An OS uses the "nextprop" iterator to scan device properties, and eventually asks about nonexistant properties. "const char *obp_nextprop(int node, const char *name)" (arch/sparc32/romvec.c) calls the "next-property" forth code, then pops the result. According to the standard, next-property should return 0 if the property selected is the last _OR_ if the property does not exist. The current code in forth/admin/devices.fs returns nothing when the property does not exit.
For example (SPARC 32) :
cd screen " name" ?active-package next-property drop cr type --> returns "device_type"
" interrupts" ?active-package next-property --> returns 0, this is the last property.
" bozo" ?active-package next-property --> returns nothing. Which, imho, is wrong.
Actually this matches pretty much with what OBP does:
ok showstack ok " model" current-device next-property fffe61e8 4 ffffffffffffffff ok drop type name ok " bozo" current-device next-property ok
Artyom
Here is a patch, I am not quite sure about it (debuting Forth) but it helps the target OS :
Index: forth/device/property.fs
--- forth/device/property.fs (révision 1246) +++ forth/device/property.fs (copie de travail) @@ -70,7 +70,7 @@ 2drop r> >dn.properties @ else r> find-property dup if @ then
- ?dup if >prop.next @ then
- dup if >prop.next @ then
then
?dup if
The standard asks for a pointer to a zero lenght string instead of zero, the C code obp_nextprop() expects a zero. I don't know if it makes a difference.
Olivier (Btw, the OS is NetBSD :-)
-- OpenBIOS http://openbios.org/ Mailinglist: http://lists.openbios.org/mailman/listinfo Free your System - May the Forth be with you
You are right. I tried on an Ultra 10 with OpenBoot 3.12.
next-property returns nothing when the property is unknown and also when the property is the last one. This contradicts Sun own documentation "Writing FCode 3.x Programs".
Puzzled, I tried then on a Apple iBook G3 : dev screen " <something>" active-package next-property
This laptop returns :
- true and a forth string when the property is not the last one
- true and "0 0" when the property is the last one
- false when the property does not exist.
Anyway, whatever method is chosen (return nothing, return zero...), OpenBIOS forth and/or C code ("opb_nextprop()") should be modifed to avoid page faults.
Hi Olivier,
Do you have a revised version of this patch based upon the discussion in this thread?
I'm wondering whether we should simply use a [IFDEF] SPARC32 ... [ENDIF] block so that your change only takes effect on SPARC32?
ATB,
Mark.
When starting X under NetBSD 6.x, it enumerates devices and eventually asks next-property of "name" and "device_type" to many nodes, including "/chosen", "/builtin"...

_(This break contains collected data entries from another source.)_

(** * Amber: a shallow embedding of the lost-and-found backend

    The view functions of [app/Posts_Respo_Alert/{found,lost,looking,stolen}.py],
    [app/users/users.py] and [app/users/admins.py] are embedded as functions
    in a state-and-exception monad over an explicit world: the committed
    database, the files written by [image.save], the mail outbox, the
    mappers registered by [app/models.py], and the environment the views
    call into (what the ORM, the file system and the mail server answer
    where the source does not determine it).  A view is modelled from the
    point at which Flask calls it, with the identity [get_jwt_identity()]
    returns.  Library calls whose result the views only pass along
    (password hashing, JWT signing, file-name sanitising) are Section
    variables. *)

From Stdlib Require Import ZArith List String Ascii Bool Lia DecimalString.
Import ListNotations.

Local Open Scope string_scope.
Local Open Scope list_scope.
Local Open Scope Z_scope.

(** ** Python values *)

(** A [datetime] column as SQLite stores it: the calendar date and the time
    of day.  [func.date] keeps the first component. *)
Record datetime := mk_datetime { dt_date : string; dt_time : string }.

(** What [request.get_json()] returns and what [jsonify] accepts, numbers
    being integers.  A parsed body holds no [JDateTime]. *)
#[local] Unset Elimination Schemes.
Inductive json : Type :=
| JNull
| JBool (b : bool)
| JInt (n : Z)
| JStr (s : string)
| JDateTime (d : datetime)
| JList (l : list json)
| JDict (kv : list (string * json)).
#[local] Set Elimination Schemes.

(** [bool(v)] for a JSON value. *)
Definition truthy (v : json) : bool :=
  match v with
  | JNull => false
  | JBool b => b
  | JInt n => negb (n =? 0)
  | JStr s => negb (s =? "")%string
  | JDateTime _ => true
  | JList l => match l with [] => false | _ => true end
  | JDict kv => match kv with [] => false | _ => true end
  end.

(** [bool(s)] for a value that is [None] or a string. *)
Definition truthy_str (o : option string) : bool :=
  match o with
  | None => false
  | Some s => negb (s =? "")%string
  end.

Definition json_of_opt_str (o : option string) : json :=
  match o with None => JNull | Some s => JStr s end.

(** [type(v).__name__] *)
Definition py_type_name (v : json) : string :=
  match v with
  | JNull => "NoneType"
  | JBool _ => "bool"
  | JInt _ => "int"
  | JStr _ => "str"
  | JDateTime _ => "datetime.datetime"
  | JList _ => "list"
  | JDict _ => "dict"
  end.

(** Exceptions, by class, with the text [str(e)] gives. *)
Inductive exn_class :=
| AttributeError | NameError | KeyError | TypeError | OverflowError | OSError
| ArgumentError | InvalidRequestError | IntegrityError | InterfaceError | StatementError
| SMTPException
| ExpiredSignatureError | InvalidSignatureError | DecodeError.

Record exn := Exn { exn_cls : exn_class; exn_msg : string }.

Definition str_exn (e : exn) : string := exn_msg e.

(** [v.attr] where [v], a JSON value, has no such attribute. *)
Definition no_attribute (v : json) (attr : string) : exn :=
  Exn AttributeError
      ("'" ++ py_type_name v ++ "' object has no attribute '" ++ attr ++ "'")%string.

(** First binding of a key, as [dict.get] and [MultiDict.get] take it. *)
Fixpoint assoc {A : Type} (k : string) (l : list (string * A)) : option A :=
  match l with
  | [] => None
  | (k', v) :: l' => if (k' =? k)%string then Some v else assoc k l'
  end.

(** [request.form]: a MultiDict of strings. *)
Definition multidict := list (string * string).

Definition form_get (data : multidict) (k : string) : option string := assoc k data.

(** [data.get(k, default)] on a MultiDict. *)
Definition form_get_default (data : multidict) (k : string) (d : option string)
  : option string :=
  match assoc k data with
  | Some v => Some v
  | None => d
  end.

(** [data.get(k)] on a parsed JSON body: only a dict has [get]. *)
Definition json_get (data : json) (k : string) : exn + json :=
  match data with
  | JDict kv => inr (match assoc k kv with Some v => v | None => JNull end)
  | _ => inl (no_attribute data "get")
  end.

(** [data.get(k, default)] on a parsed JSON body. *)
Definition json_get_default (data : json) (k : string) (d : json) : exn + json :=
  match data with
  | JDict kv => inr (match assoc k kv with Some v => v | None => d end)
  | _ => inl (no_attribute data "get")
  end.

(** [data[k]] on a parsed JSON body, for a string [k]. *)
Definition json_getitem (data : json) (k : string) : exn + json :=
  match data with
  | JDict kv =>
      match assoc k kv with
      | Some v => inr v
      | None => inl (Exn KeyError ("'" ++ k ++ "'")%string)
      end
  | JList _ => inl (Exn TypeError "list indices must be integers or slices, not str")
  | JStr _ => inl (Exn TypeError "string indices must be integers, not 'str'")
  | _ => inl (Exn TypeError ("'" ++ py_type_name data ++ "' object is not subscriptable")%string)
  end.

(** ** The schema of [app/models.py] *)

Module User.
Record t := mk {
  id : Z;
  username : string;
  email : string;
  password_hash : string;
  is_admin : option bool;      (* Boolean, default False, nullable *)
  created_at : datetime
}.
End User.

(** The [polymorphic_identity] of the four mapped subclasses of [Post]. *)
Inductive post_type := Found | Lost | Looking | Stolen.

Definition post_type_eqb (a b : post_type) : bool :=
  match a, b with
  | Found, Found | Lost, Lost | Looking, Looking | Stolen, Stolen => true
  | _, _ => false
  end.

Definition polymorphic_identity (ty : post_type) : string :=
  match ty with
  | Found => "found" | Lost => "lost" | Looking => "looking" | Stolen => "stolen"
  end.

Module Post.
Record t := mk {
  id : Z;
  description : string;
  location : string;
  contact_info : string;
  date_posted : datetime;
  post_type : post_type;
  user_id : Z;
  image : option string;
  vehicle_details : option string   (* column of StolenPost only *)
}.
End Post.

Module Comment.
Record t := mk {
  id : Z;
  content : string;
  date_posted : datetime;
  user_id : Z;
  post_id : Z
}.
End Comment.

Module Review.
Record t := mk {
  id : Z;
  rating : Z;
  review : option string;
  user_id : Z;
  reviewed_user_id : Z
}.
End Review.

(** The four tables, each in storage order. *)
Record database := mk_database {
  users : list User.t;
  posts : list Post.t;
  comments : list Comment.t;
  reviews : list Review.t
}.

(** *** The relationships

    A [db.relationship] of class [rel_class], named [rel_name], towards
    [rel_target]; [rel_backref] is the property it asks the mapper of the
    target to carry. *)
Record relationship := mk_relationship {
  rel_class : string;
  rel_name : string;
  rel_target : string;
  rel_backref : option string
}.

(** The seven declarations of [app/models.py], in source order. *)
Definition models_py : list relationship :=
  [mk_relationship "User" "posts" "Post" (Some "user");
   mk_relationship "User" "comments" "Comment" (Some "user");
   mk_relationship "User" "written_reviews" "Review" (Some "reviewer");
   mk_relationship "User" "received_reviews" "Review" (Some "reviewed_user");
   mk_relationship "Post" "comments" "Comment" (Some "post");
   mk_relationship "Review" "reviewer" "User" (Some "written_reviews");
   mk_relationship "Review" "reviewed_user" "User" (Some "received_reviews")].

(** The properties the declarations give each class: the relationship on
    its own class, the backref on the target. *)
Definition declared_properties (decls : list relationship) : list (string * string) :=
  flat_map (fun r =>
              (rel_class r, rel_name r)
              :: match rel_backref r with
                 | Some b => [(rel_target r, b)]
                 | None => []
                 end)
           decls.

Definition property_eqb (a b : string * string) : bool :=
  (fst a =? fst b)%string && (snd a =? snd b)%string.

Fixpoint has_duplicate (l : list (string * string)) : bool :=
  match l with
  | [] => false
  | x :: l' => existsb (property_eqb x) l' || has_duplicate l'
  end.

(** Mapper configuration refuses a backref whose name the target class
    already carries. *)
Definition mappers_conflict (decls : list relationship) : bool :=
  has_duplicate (declared_properties decls).

(** ** The world *)

(** A message handed to [mail.send]. *)
Record Message := mk_message {
  subject : string;
  sender : option string;
  recipients : list string;
  msg_body : string
}.

(** What the database refuses when a statement runs. *)
Inductive db_error :=
| NotNull (column : string)        (* NULL in a nullable=False column *)
| Unique (column : string)         (* a second row with a unique=True value *)
| Unbindable                       (* a list or dict as a bound parameter *)
| IntegerOverflow                  (* an integer beyond 64 bits *)
| NotBoolean.                      (* a Boolean column given neither bool, 0, 1 nor None *)

(** What the source leaves to its environment: the exception each library
    raises, with its class and text, whether a given file can be written
    and a given message sent, and [str.lower] on text that is not ASCII. *)
Record environment := mk_environment {
  mapper_failure : exn;                    (* SQLAlchemy, on mappers that do not configure *)
  database_failure : db_error -> exn;      (* SQLAlchemy, on a refused statement *)
  session_failure : exn;                   (* SQLAlchemy, on an object of another session *)
  save_failure : string -> option exn;     (* [image.save(path)] *)
  smtp_failure : Message -> option exn;    (* [mail.send(msg)] *)
  unicode_lower : string -> string
}.

(** Everything a view can read or change. *)
Record world := mk_world {
  w_db : database;
  w_uploads : list (string * string);   (* path as passed to [image.save], content *)
  w_outbox : list Message;
  w_now : datetime;                     (* datetime.utcnow() *)
  w_time : Z;                           (* time.time() *)
  w_registry : list relationship;       (* the mappers the process has registered *)
  w_env : environment
}.

(** A process that has imported [app/models.py]. *)
Definition as_shipped (w : world) : Prop := w_registry w = models_py.

Definition set_db (w : world) (db : database) : world :=
  mk_world db (w_uploads w) (w_outbox w) (w_now w) (w_time w) (w_registry w) (w_env w).

Definition add_upload (w : world) (path content : string) : world :=
  mk_world (w_db w) ((path, content) :: w_uploads w) (w_outbox w) (w_now w) (w_time w)
           (w_registry w) (w_env w).

Definition add_mail (w : world) (m : Message) : world :=
  mk_world (w_db w) (w_uploads w) (w_outbox w ++ [m]) (w_now w) (w_time w)
           (w_registry w) (w_env w).

(** ** Rows of the tables *)

(** The row of [users] with this primary key. *)
Definition users_get (db : database) (uid : Z) : option User.t :=
  find (fun u => User.id u =? uid) (users db).

(** The first row of [users] with this address. *)
Definition users_by_email (db : database) (e : string) : option User.t :=
  find (fun u => (User.email u =? e)%string) (users db).

(** The rows of [posts] that carry the identity of a mapped subclass. *)
Definition posts_all (ty : post_type) (db : database) : list Post.t :=
  filter (fun p => post_type_eqb (Post.post_type p) ty) (posts db).

(** The row of a mapped subclass with this primary key: a row of another
    identity is not one. *)
Definition posts_get (ty : post_type) (db : database) (pid : Z) : option Post.t :=
  find (fun p => Post.id p =? pid) (posts_all ty db).

(** The rows of [comments] on a post. *)
Definition comments_of_post (db : database) (pid : Z) : list Comment.t :=
  filter (fun c => Comment.post_id c =? pid) (comments db).

(** The next value of an integer primary key: one past the largest in use. *)
Definition next_id (ids : list Z) : Z := 1 + fold_right Z.max 0 ids.

(** ** The handler monad: state and exceptions *)

Definition M (A : Type) : Type := world -> (exn + A) * world.

Definition ret {A : Type} (a : A) : M A := fun w => (inr a, w).

Definition raise {A : Type} (e : exn) : M A := fun w => (inl e, w).

Definition bind {A B : Type} (c : M A) (k : A -> M B) : M B :=
  fun w =>
    match c w with
    | (inl e, w') => (inl e, w')
    | (inr a, w') => k a w'
    end.

Declare Scope handler_scope.
Delimit Scope handler_scope with handler.
Notation "x <- c ;; k" := (bind c (fun x => k))
  (at level 61, c at next level, right associativity) : handler_scope.
Notation "c ;;; k" := (bind c (fun _ => k))
  (at level 61, right associativity) : handler_scope.
Local Open Scope handler_scope.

I did not look into NetBSD to determine whether this behaviour is sane. I have found several 'almost bugs' in NetBSD. For example the TCX framebuffer should not have an address property.
Sun's OpenBOOT does not define "next-property" on 32bits, any behavior is acceptable on that platform.
Should we make Sparc64's behaviour (silence) the default one? Answering zero seemed more polite and simpler for the C obp_ wrapper.